Au soir du second tour, les déclarations de la famille Le Pen et des responsables du Front National étaient aussi agressives que d'habitudes. Mais celle de Gilbert Collard se montrait un peu plus apaisée. Bien sûr, il a promis à cette occasion d'être un "casse-couilles démocratique" à l'Assemblée Nationale. Seulement, être casse-couilles, c'est ce qu'il a toujours été, il n'a pas attendu de faire de la politique pour commencer. Il vient d'être élu député du Gard sous l'étiquette Front National, mais son parcours politique a été très sinueux. Encore en 2008, il était président du Parti Radical de l'Allier, et avait été candidat à la mairie de Vichy. Il y a peu de lien entre le Parti Radical, mouvement centriste depuis une centaine d'années, et le Front National, parti politique ancré dans l'extrême droite. Alors est-ce que les convictions politiques de Gilbert Collard ont changé tant que ça en si peu de temps ? Pas vraiment : en fait, ce sont surtout les opportunités qui ont évolué.

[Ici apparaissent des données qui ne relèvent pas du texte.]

Lemma generate_gradient_length_bounds_banner :
  exists gradient,
    generate_gradient GRADIENT_COLORS 80 = Ok gradient
    /\ 80 - (len GRADIENT_COLORS - 1) < len gradient
       <= Z.max 80 (len GRADIENT_COLORS - 1).
Proof.
  apply (generate_gradient_length_bounds GRADIENT_COLORS 80).
  - vm_compute. discriminate.
  - repeat constructor; vm_compute; discriminate.
Defined.

Lemma range_In_iff (n x : Z) : 0 <= x < n -> In x (range n).
Proof.
  intros Hx. unfold range. apply in_map_iff. exists (Z.to_nat x).
  split; [lia|]. apply in_seq. lia.
Qed.

Lemma range_nth_error (n : Z) (k : nat) (x : Z) :
  nth_error (range n) k = Some x -> x = Z.of_nat k /\ Z.of_nat k < n.
Proof.
  intros Hk. unfold range in Hk.
  assert (Hlt : (k < Z.to_nat n)%nat).
  { assert (Hne : nth_error (map Z.of_nat (seq 0 (Z.to_nat n))) k <> None)
      by congruence.
    apply nth_error_Some in Hne. rewrite length_map, length_seq in Hne. lia. }
  rewrite nth_error_map, nth_error_seq in Hk.
  destruct (Nat.ltb_spec k (Z.to_nat n)); [|lia].
  cbn in Hk. injection Hk as <-. lia.
Qed.

(** At [t = 0.0] the interpolation returns the start channel exactly. *)
Lemma interpolate_at_zero (start_c end_c : Z) :
  valid_channel start_c -> valid_channel end_c ->
  interpolate start_c end_c (S754_zero false) = Ok start_c.
Proof.
  intros Hs He. unfold interpolate.
  rewrite Rounding.of_int_1. cbn [bind].
  assert (Hall : forallb
            (fun s => match F64.of_int s with
                      | Ok fs =>
                          match F64.to_int
                                  (F64.add (F64.mul fs (F64.sub one (S754_zero false)))
                                           (S754_zero false)) with
                          | Ok z => z =? s
                          | Raise _ => false
                          end
                      | Raise _ => false
                      end) (range 256) = true) by (vm_compute; reflexivity).
  rewrite forallb_forall in Hall.
  specialize (Hall start_c (range_In_iff 256 start_c
                              ltac:(unfold valid_channel in Hs; lia))).
  destruct (F64.of_int start_c) as [fs|]; [|discriminate]. cbn [bind].
  destruct (Rounding.of_int_le_pow2 8 end_c) as (fe & -> & Hfe);
    [unfold F64.emax, F64.prec; lia
    |unfold valid_channel in He; change (2 ^ 8) with 256; lia|].
  cbn [bind].
  assert (Hz : F64.mul fe (S754_zero false) = S754_zero false).
  { destruct fe as [[]|?| |[] m e]; simpl in Hfe; try contradiction;
      reflexivity. }
  rewrite Hz.
  destruct (F64.to_int _) as [z|]; [|discriminate].
  apply Z.eqb_eq in Hall. congruence.
Qed.

Lemma gradient_step_appends (start_color end_color : color)
    (steps_per_segment j : Z) (gradient : list str) :
  valid_color start_color -> valid_color end_color ->
  0 <= j < steps_per_segment ->
  exists code,
    gradient_step start_color end_color steps_per_segment j gradient
    = Ok (gradient ++ [code])
    /\ (j = 0 -> code = key_code start_color).
Proof.
  intros (Hsr & Hsg & Hsb) (Her & Heg & Heb) Hj. unfold gradient_step.
  destruct (Z.eq_dec j 0) as [->|Hj0].
  - unfold F64.truediv_int.
    replace (steps_per_segment =? 0) with false
      by (symmetry; apply Z.eqb_neq; lia).
    replace (steps_per_segment <? 0) with false
      by (symmetry; apply Z.ltb_ge; lia).
    cbn [Z.eqb bind]. rewrite !interpolate_at_zero by assumption.
    cbn [bind]. eexists. split; [reflexivity|]. intros _. reflexivity.
  - destruct (Rounding.truediv_int_le_pow2 j steps_per_segment Hj)
      as (t & -> & Ht).
    cbn [bind].
    destruct (interpolate_nonneg _ _ t Hsr Her Ht) as (r & -> & _).
    destruct (interpolate_nonneg _ _ t Hsg Heg Ht) as (g & -> & _).
    destruct (interpolate_nonneg _ _ t Hsb Heb Ht) as (b & -> & _).
    cbn [bind]. eexists. split; [reflexivity|]. intros H. contradiction.
Qed.

(** A loop whose body moves an invariant from iteration [k] to
    iteration [k + 1] runs to completion and ends in the invariant at
    the number of iterations. *)
Lemma for_indexed {S : Type} (I : nat -> S -> Prop)
    (xs : list Z) (body : Z -> S -> result S) :
  forall k0,
    (forall k x st, nth_error xs k = Some x -> I (k0 + k)%nat st ->
       exists st', body x st = Ok st' /\ I (k0 + Datatypes.S k)%nat st') ->
    forall st, I k0 st ->
      exists st', for_ xs body st = Ok st' /\ I (k0 + length xs)%nat st'.
Proof.
  induction xs as [|x xs IH]; intros k0 Hbody st Hst.
  - exists st. cbn [for_ length]. rewrite Nat.add_0_r. auto.
  - destruct (Hbody O x st eq_refl) as (st1 & H1 & HI1);
      [rewrite Nat.add_0_r; exact Hst|].
    destruct (IH (Datatypes.S k0)) with (st := st1) as (st2 & H2 & HI2).
    + intros k y st' Hy HI.
      replace (Datatypes.S k0 + Datatypes.S k)%nat
        with (k0 + Datatypes.S (Datatypes.S k))%nat by lia.
      apply (Hbody (Datatypes.S k) y st' Hy).
      replace (k0 + Datatypes.S k)%nat with (Datatypes.S k0 + k)%nat by lia.
      exact HI.
    + replace (Datatypes.S k0) with (k0 + 1)%nat by lia. exact HI1.
    + exists st2. cbn [for_ length]. rewrite H1. cbn [bind].
      split; [exact H2|].
      replace (k0 + Datatypes.S (length xs))%nat
        with (Datatypes.S k0 + length xs)%nat by lia.
      exact HI2.
Qed.

Lemma getitem_nth_error {A : Type} (xs : list A) (i : Z) :
  0 <= i < len xs ->
  exists x, getitem xs i = Ok x /\ nth_error xs (Z.to_nat i) = Some x.
Proof.
  intros Hi. unfold getitem, len in *. cbv zeta.
  assert (Hneg : (i <? 0) = false) by (apply Z.ltb_ge; lia).
  rewrite !Hneg.
  destruct (nth_error xs (Z.to_nat i)) as [x|] eqn:Hx.
  - exists x. split; reflexivity.
  - apply nth_error_None in Hx. lia.
Qed.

Les partis radicaux de droite comme de gauche ont malheureusement en commun d'être des structures politiques "prêtes à l'emploi". On y trouve un nombre étonnant de militants, par rapport à d'autres formations qui font plus de bruit, mais peuvent compter sur moins de bras. Seulement, peu de personnalités émergent de l'appareil militant. En conséquence, ils accueillent volontiers des profils médiatiques qui se greffent à eux pour servir leurs intérêts. Les radicaux peuvent être une aide précieuse pour négocier avec le parti principal de droite ou de gauche, et permettent de monter des campagnes qui tiennent à peu près la route. Bernard Tapie ou Christiane Taubira se sont ainsi alliés avec les radicaux de gauche sur le tard, et Jean-Louis Borloo n'est entré au Parti Radical Valoisien que peu de temps avant d'en devenir le président.

Tel était certainement le cas de Gilbert Collard. Il voulait faire de la politique, le Parti Radical lui permettait d'en faire, c'est ce qui s'est passé. Visiblement, comme il connaissait Marine Le Pen, il s'est rendu compte qu'il y avait plus d'opportunités de ce côté-là, c'est ainsi qu'on l'a retrouvé comme soutien de la nouvelle présidente du FN. Du reste, toute sa carrière il a été l'avocat de causes médiatiques grotesques et la plupart du temps indéfendables. C'est exactement ce qu'est Marine Le Pen. Cela ne le change donc pas tant que ça. Mais au moins, sa carrière politique a enfin pu décoller, en recevant l'investiture FN (alors qu'il n'en est même pas membre) dans une circonscription bien éloignée de l'Allier, son précédent "terrain de jeu". Et grâce à une triangulaire, le voilà élu.

Dans l'hémicycle, il viendra donc faire le spectacle, dans l'espoir d'être dans le viseur des caméras. Mais sans responsabilité ni groupe parlementaire, il comprendra rapidement que c'est moins rigolo que ce qu'il pensait. Qu'importe, ça l'aura distrait, et ça fera bien sur sa carte de visite.